[Problem to solve] How many lines in the data below contain the word "into"? State only the number.

[Exercise material]
(** X10: the compile and the link architecture flags of one edge are built
    around the same target flags: the compile flags put the dynamic-link
    define in front of them for a shared library, the link flags put the
    two fix-up flags behind them for ["arm7"] on Android. *)
Theorem arch_flags_share_target self arch targettype compileflags linkerflags :
  make_carchflags self arch targettype = Some compileflags →
  make_linkarchflags self arch targettype = Some linkerflags →
  ∃ archflags,
    make_targetarchflags self arch targettype = Some archflags
    ∧ compileflags
      = (if bool_decide (targettype = "sharedlib")
         then ["-DBUILD_DYNAMIC_LINK=1"] else []) ++ archflags
    ∧ linkerflags
      = archflags
        ++ (if is_android (target self) && bool_decide (arch = "arm7")
            then ["-Wl,--no-warn-mismatch"; "-Wl,--fix-cortex-a8"] else []).
Proof.
  unfold make_carchflags, make_linkarchflags.
  destruct (is_android (target self)) eqn:Handroid.
  - destruct (make_targetarchflags self arch targettype) as [archflags|]; [|done].
    simpl. intros [= <-] [= <-]. exists archflags. split; [done|].
    split; [by case_bool_decide|]. case_bool_decide; [done|]. by rewrite app_nil_r.
  - rewrite make_targetarchflags_generic by done.
    intros [= <-] [= <-]. exists []. split; [done|].
    split; [|done]. case_bool_decide; done.
Qed.

Lemma arch_flags_share_target_witness :
  ∃ archflags,
    make_targetarchflags (sample_toolchain android_platform "") "arm64" "sharedlib"
    = Some archflags
    ∧ ["-DBUILD_DYNAMIC_LINK=1"; "-target"; "aarch64-none-linux-android";
       "-gcc-toolchain"; "$ndk/toolchains/arm64-4.9/prebuilt/linux-x86_64"]
      = (if bool_decide ("sharedlib" = "sharedlib")
         then ["-DBUILD_DYNAMIC_LINK=1"] else []) ++ archflags
    ∧ ["-target"; "aarch64-none-linux-android";
       "-gcc-toolchain"; "$ndk/toolchains/arm64-4.9/prebuilt/linux-x86_64"]
      = archflags
        ++ (if is_android (target (sample_toolchain android_platform ""))
               && bool_decide ("arm64" = "arm7")
            then ["-Wl,--no-warn-mismatch"; "-Wl,--fix-cortex-a8"] else []).
Proof.
  apply (arch_flags_share_target (sample_toolchain android_platform "")
           "arm64" "sharedlib"); reflexivity.
Defined.

(** ** Platform specialisation *)

(** X11: normalising the prefix twice is the same as normalising it once:
    a separator is never appended to a prefix the method has already
    treated. *)
Theorem normalize_toolchain_idempotent os self :
  normalize_toolchain os (normalize_toolchain os self)
  = normalize_toolchain os self.
Proof.
  pose proof (normalize_toolchain_cases os self) as Hcases.
  pose proof (endswith_sep_trailing (toolchain (normalize_toolchain os self)))
    as Hends.
  unfold normalize_toolchain at 1.
  destruct Hcases as [[_ Hempty]|[[Hrun Hsame]|(_ & _ & _ & Hone)]].
  - by rewrite Hempty.
  - rewrite Hsame in *. apply Hends in Hrun.
    apply orb_true_iff in Hrun as [-> | ->]; simpl;
      by rewrite ?andb_false_r.
  - assert (endswith (toolchain (normalize_toolchain os self)) "/"
            || endswith (toolchain (normalize_toolchain os self)) "\" = true)
      as Hrun by (apply Hends; lia).
    apply orb_true_iff in Hrun as [-> | ->]; simpl;
      by rewrite ?andb_false_r.
Qed.
(** * go-videoconf: the signalling relay and the session controllers

    A shallow embedding of
      - [server/signalling-server/main.go] (the room directory [sockets] and
        the per-connection handler [wshandler], in both variants the
        repository holds),
      - [server/signalling-server/interfaces] ([Connection], [Message],
        [Socket]),
      - [server/src/controllers/socket.controllers.go] and the session
        controller ([CreateSession], [CreateSocket], [ConnectSession],
        [GetSession], [hashSession]), over the documents of the two
        collections,
      - [server/users-service] (the user controller, its store and
        [getenv]),
    followed by the properties of section 8 of the specification. *)

From stdpp Require Import gmap strings list fin_maps.
From Stdlib Require Import ZArith NArith.
From Stdlib.Strings Require Import Ascii Byte.

(** ** Part I: the relay hub of [main.go] *)

Module Relay.

(** A [*websocket.Conn] is identified by the number the upgrader gave it. *)
Definition conn := nat.

(** [interfaces.Message]. The field [Type] is spelled [Type_]. *)
Record Message := mkMessage {
  Type_ : string;
  UserID : string;
  Description : string;
  Candidate : string;
  To : string
}.

(** [interfaces.Connection]: the socket it wraps. The mutex only orders
    concurrent writers and carries no data. *)
Record Connection := mkConnection { Socket : conn }.

#[global] Instance Message_eq_dec : EqDecision Message.
Proof. solve_decision. Defined.

#[global] Instance Connection_eq_dec : EqDecision Connection.
Proof. solve_decision. Defined.

(** The zero value of [var message interfaces.Message]. *)
Definition zero_message : Message := mkMessage "" "" "" "" "".

(** One JSON text frame as [encoding/json] sees it: a field that is absent
    (or null) in the frame leaves the struct field as it was. *)
Record Frame := mkFrame {
  f_type : option string;
  f_userID : option string;
  f_description : option string;
  f_candidate : option string;
  f_to : option string
}.

(** [conn.ReadJSON(&message)] on a well-formed frame: decoding into the
    variable that the loop reuses. *)
Definition ReadJSON (f : Frame) (message : Message) : Message :=
  {| Type_ := default (Type_ message) (f_type f);
     UserID := default (UserID message) (f_userID f);
     Description := default (Description message) (f_description f);
     Candidate := default (Candidate message) (f_candidate f);
     To := default (To message) (f_to f) |}.

(** What a handler iteration writes to the network. Only writes that
    succeeded are recorded: a failed write delivers nothing. *)
Inductive Output :=
  | Reply (c : conn) (m : Message)
      (* conn.WriteJSON(message) on the handler's own socket *)
  | Forward (user : string) (c : conn) (m : Message).
      (* clients[user].Send(message) *)

#[global] Instance Output_eq_dec : EqDecision Output.
Proof. solve_decision. Defined.

(** The connection an output was written to. *)
Definition receiver (o : Output) : conn :=
  match o with Reply c _ => c | Forward _ c _ => c end.

(** [Socket.WriteJSON(message)] on connection [c], [true] when it returns
    an error: [c] was closed on the server side, or the network says so
    ([fails], chosen by the environment for the current iteration). *)
Definition WriteJSON (closed : gset conn) (fails : conn → bool) (c : conn) : bool :=
  bool_decide (c ∈ closed) || fails c.

(** [Connection.Send]: [WriteJSON] on the socket of the connection, under
    its mutex. *)
Definition Send (closed : gset conn) (fails : conn → bool) (client : Connection) : bool :=
  WriteJSON closed fails (Socket client).

(** The loop state of a [range clients] loop: the member map being mutated,
    the closed connections, the writes done so far. *)
Definition LoopState : Type := gmap string Connection * gset conn * list Output.

(** The body of both [for user, client := range clients] loops.
    [skip user] is the guard [user != message.UserID] (negated);
    [close_on_err] says whether the error branch also runs
    [client.Socket.Close()] (the "disconnect" case does, the default case
    does not). *)
Definition range_body (skip : string → bool) (close_on_err : bool)
    (message : Message) (fails : conn → bool)
    (acc : LoopState) (e : string * Connection) : LoopState :=
  let '(clients, closed, out) := acc in
  let '(user, client) := e in
  if skip user then acc
  else if Send closed fails client
       then (delete user clients,
             if close_on_err then {[Socket client]} ∪ closed else closed,
             out)
       else (clients, closed, out ++ [Forward user (Socket client) message]).
Fixpoint unrepr_body (quote : byte) (s : string) : option bytes :=
  match s with
  | EmptyString => None
  | String c rest =>
      if Ascii.eqb c (ascii_of_byte backslash) then
        match rest with
        | EmptyString => None
        | String e rest' =>
            if Ascii.eqb e "t" then cons x09 <$> unrepr_body quote rest'
            else if Ascii.eqb e "n" then cons x0a <$> unrepr_body quote rest'
            else if Ascii.eqb e "r" then cons x0d <$> unrepr_body quote rest'
            else if Ascii.eqb e "x" then
              match rest' with
              | String h (String l rest'') =>
                  match unhex h, unhex l with
                  | Some a, Some b =>
                      match Byte.of_N (16 * a + b) with
                      | Some v => cons v <$> unrepr_body quote rest''
                      | None => None
                      end
                  | _, _ => None
                  end
              | _ => None
              end
            else cons (byte_of_ascii e) <$> unrepr_body quote rest'
        end
      else if Ascii.eqb c (ascii_of_byte quote) then
        match rest with
        | EmptyString => Some []
        | String _ _ => None
        end
      else cons (byte_of_ascii c) <$> unrepr_body quote rest
  end.

Definition unrepr (s : string) : option bytes :=
  match s with
  | String "b" (String quote rest) => unrepr_body (byte_of_ascii quote) rest
  | _ => None
  end.

(** [emits P Q m]: whatever the world, [m] only appends to the requests
    sent and to the console, every request it adds satisfies [P] and
    every console event it adds satisfies [Q]. This holds whether [m]
    completes or raises. *)
Definition emits {A : Type} (P : request → Prop) (Q : event → Prop)
    (m : io A) : Prop :=
  ∀ w, ∃ rqs evs,
    sent (m w).2 = sent w ++ rqs ∧ console (m w).2 = console w ++ evs ∧
    Forall P rqs ∧ Forall Q evs.

Definition is_line (ev : event) : Prop := ∃ text, ev = Line text.

(** Two worlds with the same keyboard, wire and console: they may differ
    in the requests sent, which is where the token goes. *)
Definition same_io (w1 w2 : world) : Prop :=
  keyboard w1 = keyboard w2 ∧ wire w1 = wire w2 ∧ console w1 = console w2.

(** Two statements agree when, from worlds with the same keyboard, wire
    and console, they have the same outcome and reach such worlds
    again. *)
Definition agree {A : Type} (m1 m2 : io A) : Prop :=
  ∀ w1 w2, same_io w1 w2 →
    (m1 w1).1 = (m2 w2).1 ∧ same_io (m1 w1).2 (m2 w2).2.
(** X12. The period-scoped deletes of a run are issued for the period keys
    of the records in ascending order, one per key: a key is the first
    seven characters of a [competence_date] text, each key is read at
    most once, a key that does not read as a year and a month of the
    calendar that has a next month is skipped, and every delete issued
    spans one month, from its first day to the first day of the next.
    The last month of the calendar has no next month and is skipped. *)
Theorem period_deletes_issued
  (fl : faults) (account_id : string) (unique : list record) (w : world) :
  let keys := sorted_keys (competences_to_delete unique) in
  calls (delete_competences fl account_id unique w)
  = calls w
    ++ omap (fun k => (fun b => DeleteByPeriod account_id (fst b) (snd b)
                                  (negb (fail_period_delete fl k))) <$> period_bounds k) keys
  ∧ Sorted String.le keys
  ∧ NoDup keys
  ∧ (∀ k, k ∈ keys ↔ ∃ rec, rec ∈ unique ∧ competence_key rec = Some k)
  ∧ (∀ k, k ∈ keys → String.length k = 7)
  ∧ (∀ k lo hi, period_bounds k = Some (lo, hi) →
       ∃ y m, (1 <= y <= 9999)%Z ∧ (1 <= m <= 12)%Z ∧ (m = 12 → y <= 9998)%Z
              ∧ lo = month_start (y, m) ∧ hi = next_month_start (y, m)
              ∧ date_ltb lo hi = true)
  ∧ period_bounds "9999-12" = None
  ∧ period_bounds "2024-12" = Some (month_start (2024, 12)%Z, month_start (2025, 1)%Z).
Proof.
  cbv zeta. split; [apply fold_delete_competence_calls|].
  split; [apply (Sorted_merge_sort String.le)|].
  split.
  { unfold sorted_keys. rewrite merge_sort_Permutation. apply NoDup_elements. }
  split; [intros k; apply elem_of_sorted_keys|].
  split.
  { intros k (rec & _ & Hk)%elem_of_sorted_keys. by eapply competence_key_length. }
  split; [apply period_bounds_sound|]. by vm_compute.
Qed.

(** ** Monetary cells *)

Lemma numeric_char_spec c :
  numeric_char c = true → is_digit c = true ∨ c = ","%char ∨ c = "."%char ∨ c = "-"%char.
Proof.
  unfold numeric_char. intros H.
  apply orb_prop in H as [H|H%Ascii.eqb_eq]; [|auto].
  apply orb_prop in H as [H|H%Ascii.eqb_eq]; [|auto].
  apply orb_prop in H as [H|H%Ascii.eqb_eq]; auto.
Qed.

Lemma digit_not_period c : is_digit c = true → Ascii.eqb c "." = false.
Proof. destruct c as [[] [] [] [] [] [] [] []]; vm_compute; intros; done. Qed.

(** The text handed to the parser is made of digits, periods and minus
    signs. *)
Lemma value_text_alphabet v :
  Forall (fun c => is_digit c = true ∨ c = "."%char ∨ c = "-"%char)
         (list_ascii_of_string (value_text v)).
Proof.
  unfold value_text, keep_numeric_chars, comma_to_period.
  induction (py_str v) as [|c s IH]; simpl; [constructor|].
  destruct (numeric_char c) eqn:Hc; [|done]. simpl. constructor; [|done].
  destruct (Ascii.eqb_spec c ","); [auto|].
  destruct (numeric_char_spec c Hc) as [?|[?|[?|?]]]; auto; done.
Qed.

Lemma count_value_text v :
  count_char "." (value_text v) = count_char "," (py_str v) + count_char "." (py_str v).
Proof.
  unfold value_text, keep_numeric_chars, comma_to_period.
  induction (py_str v) as [|c s IH]; simpl; [done|].
  destruct (Ascii.eqb_spec c ",") as [->|Hcomma]; [simpl; lia|].
  destruct (Ascii.eqb_spec c ".") as [->|Hperiod]; [simpl; lia|].
  destruct (numeric_char c); simpl; [|lia].
  rewrite (proj2 (Ascii.eqb_neq _ _) Hcomma), (proj2 (Ascii.eqb_neq _ _) Hperiod). lia.
Qed.

Lemma int_digits_periods s a :
  count_char "." (snd (Numeric.int_digits s a)) = count_char "." s.
Proof.
  revert a. induction s as [|c s IH]; intros a; [done|]. simpl.
  destruct (is_digit c) eqn:Hc; [|done]. rewrite IH. by rewrite digit_not_period.
Qed.

Lemma frac_digits_periods s a :
  count_char "." (snd (Numeric.frac_digits s a)) = count_char "." s.
Proof.
  revert a. induction s as [|c s IH]; intros a; [done|]. simpl.
  destruct (is_digit c) eqn:Hc; [|done]. rewrite IH. by rewrite digit_not_period.
Qed.

Lemma after_sign_periods s :
  ∃ negative body,
    match s with
    | String "-"%char r => (true, r)
    | _ => (false, s)
    end = (negative, body)
    ∧ count_char "." body = count_char "." s.
Proof.
  destruct s as [|c r]; [by eexists _, _|].
  destruct c as [[] [] [] [] [] [] [] []]; by eexists _, _.
Qed.

(** A text with two periods does not parse. *)
Lemma parse_two_periods s : 2 <= count_char "." s → Numeric.parse s = Numeric.PFail.
Proof.
  intros Hs. unfold Numeric.parse.
  destruct (after_sign_periods s) as (negative & body & -> & Hbody).
  pose proof (int_digits_periods body
                {| Numeric.number := 0; Numeric.num_digits := 0;
                   Numeric.exponent := 0; Numeric.num_decimals := 0 |}) as Hrest.
  destruct (Numeric.int_digits body _) as [a1 rest1]. simpl in Hrest.
  destruct rest1 as [|c r]; [simpl in Hrest; lia|].
  destruct (Ascii.eqb_spec c ".") as [->|Hc].
  - pose proof (frac_digits_periods r a1) as Hfrac.
    destruct (Numeric.frac_digits r a1) as [a2 rest2]. simpl in Hfrac, Hrest.
    destruct (Numeric.num_digits a2 =? 0)%Z; [done|].
    destruct rest2; [simpl in Hfrac; lia|done].
  - destruct c as [[] [] [] [] [] [] [] []]; try done;
      by destruct (Numeric.num_digits a1 =? 0)%Z.
Qed.

Lemma mapM_None_elem {A B} (f : A → option B) l x :
  x ∈ l → f x = None → mapM f l = None.
Proof.
  intros Hx Hfx. destruct (mapM f l) eqn:Hl; [|done].
  assert (is_Some (mapM f l)) as Hsome by (by rewrite Hl).
  apply mapM_is_Some in Hsome. eapply Forall_forall in Hsome; [|exact Hx].
  unfold compose in Hsome. rewrite Hfx in Hsome. by destruct Hsome.
Qed.

(** X13. A monetary cell whose text has two or more separators, commas
    and periods together (a thousands separator and a decimal one, say),
    does not parse: the cleaner gives NaN for it, which the last step of
    the cleaning turns into a null. *)
Theorem two_separators_give_null (cells : list value) (j : nat) (v : value) :
  cells !! j = Some v →
  2 <= count_char "," (py_str v) + count_char "." (py_str v) →
  Numeric.parse (value_text v) = Numeric.PFail
  ∧ clean_values cells !! j = Some (VFloat nan)
  ∧ nan_to_none <$> clean_values cells !! j = Some VNone.
Proof.
  intros Hj Hsep.
  assert (Numeric.parse (value_text v) = Numeric.PFail) as Hfail
    by (apply parse_two_periods; by rewrite count_value_text).
  assert (clean_values cells !! j = Some (VFloat nan)) as Hcell.
  { unfold clean_values, Numeric.to_numeric.
    rewrite (mapM_None_elem _ _ Numeric.PFail).
    - change (map inf_to_nan ?l) with (inf_to_nan <$> l).
      change (map ?f (map Numeric.parse (map value_text cells)))
        with (f <$> (Numeric.parse <$> (value_text <$> cells))).
      by rewrite !list_lookup_fmap, Hj; simpl; rewrite Hfail.
    - change (map Numeric.parse (map value_text cells))
        with (Numeric.parse <$> (value_text <$> cells)).
      apply list_elem_of_lookup. exists j. by rewrite !list_lookup_fmap, Hj; simpl; rewrite Hfail.
    - done. }
  split; [done|]. split; [done|]. by rewrite Hcell.
Qed.

(** X13 at work, on the amount of the specification's scenario. *)
Lemma two_separators_give_null_witness :
  clean_values [VStr "10,50"; VStr "1.234,56"] !! 1 = Some (VFloat nan).
Proof.
  apply (two_separators_give_null [VStr "10,50"; VStr "1.234,56"] 1 (VStr "1.234,56"));
    [reflexivity|vm_compute; lia].
Defined.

[The answer] 2